Wage discrimination against women in Finland is a serious problem worth discussing and seeking solutions - but not only women are affected by wage discrimination. Public discourse about wage discrimination in Finland should be expanded to included all vulnerable groups, including foreigners - who are not only affected by discriminatory employment practices but also discriminatory wage differential. Although women as a whole are adversely affected by wage discrimination it is possible that foreign women are paid even less than their Finnish counterparts for the same kind of work in the Finnish labour market.

The fact that foreign workers in Nokia were paid up to 50-70 percent less than their Finnish counterparts is alarming. And that is just Nokia. What transpires in other companies and workplaces and in other sectors can only be left to the imagination. If more inspections are carried out as intended by the Regional State Administrative Agency I believe there will be more shocking revelations that would damage Finland's reputation among countries that pride themselves as champions of equality.

According to Korkeamäki et al (2003), women in the Finnish labour market take home 15-30 percent less wages than men. According to Yle, studies show that women in the Nordic country earn on average 18 percent less than men. I reckon the average is higher among foreigners. This is not to say wage discrimination against women is not an important subject; it is to say that wage discrimination among other vulnerable minority groups like foreigners is equally important and worth looking into. After all, it has been said that "injustice anywhere is a threat to justice everywhere." Selective outrage to cases of discrimination is in itself discriminatory.

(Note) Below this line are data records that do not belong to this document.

(* ===== verification/Jwt.v ===== *)
(** * Session tokens

    [auth/auth.go]: the tokens of the console and the API, signed with HMAC
    under the hub's admin key. The password functions only call bcrypt. *)

From Stdlib Require Import Ascii String.
From S2P Require Import Prelude Utf8 Json Canonical Platform Encoding.

Module jwt.
Import utf8 json platform encoding.

Local Open Scope string_scope.
Local Open Scope Z_scope.

Definition RoleAdmin : string := "admin".
Definition RoleAnalyst : string := "analyst".
Definition RoleAuditor : string := "auditor".

(** [hmac_sha256 key message]. *)
Class Hmac := hmac_sha256 : string -> string -> string.

Record Claims : Type := mkClaims {
  c_UserID : string;
  c_Username : string;
  c_Role : string;
  c_TenantID : string;
  c_ExpiresAt : Z;
}.

#[export] Instance eta_Claims : Eta Claims :=
  fun x => mkClaims (c_UserID x) (c_Username x) (c_Role x) (c_TenantID x) (c_ExpiresAt x).

Definition no_claims : Claims := mkClaims "" "" "" "" 0.

(** [json.Marshal(claims)] and the fields of [json.Unmarshal]. *)
Definition claims_value (c : Claims) : value :=
  JObj [("uid", str (c_UserID c)); ("usr", str (c_Username c)); ("rol", str (c_Role c)); ("tid", str (c_TenantID c));
        ("exp", num (c_ExpiresAt c))].

Definition claims_field (k : string) (v : value) (c : Claims) : option Claims :=
  if String.eqb k "uid" then s ← string_field v (c_UserID c); Some (c <| c_UserID := s |>)
  else if String.eqb k "usr" then s ← string_field v (c_Username c); Some (c <| c_Username := s |>)
  else if String.eqb k "rol" then s ← string_field v (c_Role c); Some (c <| c_Role := s |>)
  else if String.eqb k "tid" then s ← string_field v (c_TenantID c); Some (c <| c_TenantID := s |>)
  else if String.eqb k "exp" then n ← int64_field v (c_ExpiresAt c); Some (c <| c_ExpiresAt := n |>)
  else Some c.

Section Jwt.
Context `{H : Hmac}.

Definition header_value : value := JObj [("alg", str "HS256"); ("typ", str "JWT")].

Definition GenerateJWT (claims : Claims) (secret : string) (ttl now : Z) : string :=
  let claims := claims <| c_ExpiresAt := Unix (now + ttl) |> in
  let headerB64 := base64_raw_url_encode (print header_value) in
  let claimsB64 := base64_raw_url_encode (print (claims_value claims)) in
  let unsignedToken := headerB64 ++ "." ++ claimsB64 in
  unsignedToken ++ "." ++ base64_raw_url_encode (hmac_sha256 secret unsignedToken).

Definition ValidateJWT (tokenStr secret : string) (now : Z) : result string Claims :=
  match split_byte "." tokenStr with
  | [p0; p1; p2] =>
    let unsignedToken := p0 ++ "." ++ p1 in
    match base64_raw_url p2 with
    | None => Err "invalid signature encoding"
    | Some sig =>
      if negb (String.eqb sig (hmac_sha256 secret unsignedToken)) then Err "signature verification failed" else
      match base64_raw_url p1 with
      | None => Err "invalid claims encoding"
      | Some claimsBytes =>
        match unmarshal claims_field no_claims claimsBytes with
        | None => Err "failed to parse claims"
        | Some claims => if c_ExpiresAt claims <? Unix now then Err "token expired" else Ok claims
        end
      end
    end
  | _ => Err "invalid token format"
  end.

(** ** What a valid token says *)

Record well_claims (c : Claims) : Prop := {
  wc_uid : valid_utf8 (c_UserID c);
  wc_usr : valid_utf8 (c_Username c);
  wc_rol : valid_utf8 (c_Role c);
  wc_tid : valid_utf8 (c_TenantID c);
}.

Lemma string_field_str s old : valid_utf8 s -> string_field (str s) old = Some s.
Proof. intros V. cbn. by rewrite unquote_quote. Qed.

Lemma claims_read c : well_claims c -> min_int64 <= c_ExpiresAt c <= max_int64 ->
  unmarshal claims_field no_claims (print (claims_value c)) = Some c.
Proof.
  intros [V1 V2 V3 V4] R. unfold unmarshal. rewrite parse_print.
  - cbn [mbind option_bind unmarshal_value claims_value foldl fst snd].
    assert (K : forall k, k ∈ ["uid"; "usr"; "rol"; "tid"; "exp"] -> fold_key (unquote k) = k).
    { intros k I. rewrite !elem_of_cons, elem_of_nil in I. destruct_or! I; subst; [reflexivity..|done]. }
    rewrite !K by (rewrite !elem_of_cons; tauto). unfold claims_field at 5. cbn [String.eqb Ascii.eqb Bool.eqb]. cbn [mbind option_bind].
    rewrite (string_field_str (c_UserID c)) by done. cbn -[string_field str int64_field num]. rewrite string_field_str by done.
    cbn -[string_field str int64_field num]. rewrite string_field_str by done.
    cbn -[string_field str int64_field num]. rewrite string_field_str by done. cbn. rewrite parse_format_int by done. cbn. by destruct c.
  - apply wf_obj. repeat (apply List.Forall_cons; [split; [intros ? ? ? ?; reflexivity|first [apply wf_str, quote_text|apply wf_num, int_text]]|]).
    constructor.
  - cbn. unfold maxNestingDepth. lia.
Qed.

Lemma token_parts a b c : split_byte "." ((base64_raw_url_encode a ++ "." ++ base64_raw_url_encode b) ++ "." ++ base64_raw_url_encode c)
  = [base64_raw_url_encode a; base64_raw_url_encode b; base64_raw_url_encode c].
Proof.
  rewrite app_assoc_str. change ("." ++ base64_raw_url_encode c) with (String "." (base64_raw_url_encode c)).
  change (("." ++ base64_raw_url_encode b) ++ String "." (base64_raw_url_encode c))
    with (String "." (base64_raw_url_encode b ++ String "." (base64_raw_url_encode c))).
  rewrite !split_byte_line by apply url_encode_no_dot. by rewrite split_byte_single by apply url_encode_no_dot.
Qed.

(** A token checked with the key it was made with. *)
Lemma generated_token claims secret secret' ttl now now' :
  well_claims claims -> min_int64 <= Unix (now + ttl) <= max_int64 ->
  let c := claims <| c_ExpiresAt := Unix (now + ttl) |> in
  let unsigned := base64_raw_url_encode (print header_value) ++ "." ++ base64_raw_url_encode (print (claims_value c)) in
  ValidateJWT (GenerateJWT claims secret ttl now) secret' now' =
    if negb (String.eqb (hmac_sha256 secret unsigned) (hmac_sha256 secret' unsigned)) then Err "signature verification failed"
    else if Unix (now + ttl) <? Unix now' then Err "token expired" else Ok c.
Proof.
  intros W R c unsigned. unfold ValidateJWT, GenerateJWT. cbv zeta. rewrite token_parts. fold c. fold unsigned.
  rewrite !base64_url_roundtrip. rewrite claims_read; [done|by destruct W|done].
Qed.

End Jwt.

End jwt.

It is unfortunate and unjust that Nokia seems to have, more or less, gotten away with such a scandalous violation of national and international human rights standards on equality and non-discrimination with a mere slap on the wrist in the form of a warning. Imagine a world where all offenders got away with warnings. A satisfactory consequence of such a blatant transgression, I think, would be reparation to victims - in addition to punitive measures. The near-silence on the matter by Finnish civil society and equality advocates - many of whom are usually vocal on matters of inequality, especially when it involves women - is telling. Perhaps the muted response by the Finnish public is because victims of the violation are foreigners. Perhaps Finnish society and the powers that be would have been more concerned and outraged if the affected workers were Finns - or women. Fortunately or unfortunately, Finnish workers were not adversely affected by the scandal -- they in fact earned 50-70 percent more than their foreign counterparts, according to Yle.